(** * CFNgin (runway): diff engine, variable resolution, user-data templating
      and hook execution

    A shallow embedding of

    - [runway/cfngin/actions/diff.py]   ([DictValue], [diff_dictionaries],
      [diff_parameters], [Action._diff_stack]),
    - [runway/cfngin/blueprints/base.py] ([CFNParameter],
      [validate_variable_type], [validate_allowed_values],
      [resolve_variable], [parse_user_data], the variables of
      [Blueprint]),
    - [runway/cfngin/hooks/utils.py]    ([handle_hooks],
      [filter_commands], [merge_commands], [Docker.__init__]),

    followed by the properties established about them.

    Conventions.  Python text is a Rocq [string] (a sequence of 8-bit
    characters; exact for ASCII text, and bytewise order agrees with code
    point order on UTF-8).  Python [int] is [Z].  A [dict] with string keys
    is a [gmap string _]; a [set] of strings is a [gset string].  Raising is
    a result in a sum type, and code that also logs or updates the run
    context lives in a state-and-exception monad. *)

From stdpp Require Import base strings list gmap sorting pretty.
From Stdlib Require Import ZArith Ascii.

Local Open Scope Z_scope.
Local Set Warnings "-register-all,-clear-no-such-hyp".

(* ===================================================================== *)
(** * Python values *)
(* ===================================================================== *)

(** The values that flow through the modelled code: the scalars and lists a
    configuration file can hold, plus opaque objects (a troposphere resource,
    say).  An opaque object carries its identity, the names of the classes on
    its method resolution order (most derived first, [object] left out), and
    its printed form. *)
Inductive value : Type :=
  | VNone
  | VBool (b : bool)
  | VInt (n : Z)
  | VStr (s : string)
  | VList (l : list value)
  | VObject (id : positive) (mro : list string) (repr : string).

* * * *

PROBLEM
Return an exact copy of only the lines from the one with "(** * Python values *)" through the end of the listing above, both included.

RESULT FOR THIS EXERCISE
(** * Python values *)
(* ===================================================================== *)

(** The values that flow through the modelled code: the scalars and lists a
    configuration file can hold, plus opaque objects (a troposphere resource,
    say).  An opaque object carries its identity, the names of the classes on
    its method resolution order (most derived first, [object] left out), and
    its printed form. *)
Inductive value : Type :=
  | VNone
  | VBool (b : bool)
  | VInt (n : Z)
  | VStr (s : string)
  | VList (l : list value)
  | VObject (id : positive) (mro : list string) (repr : string).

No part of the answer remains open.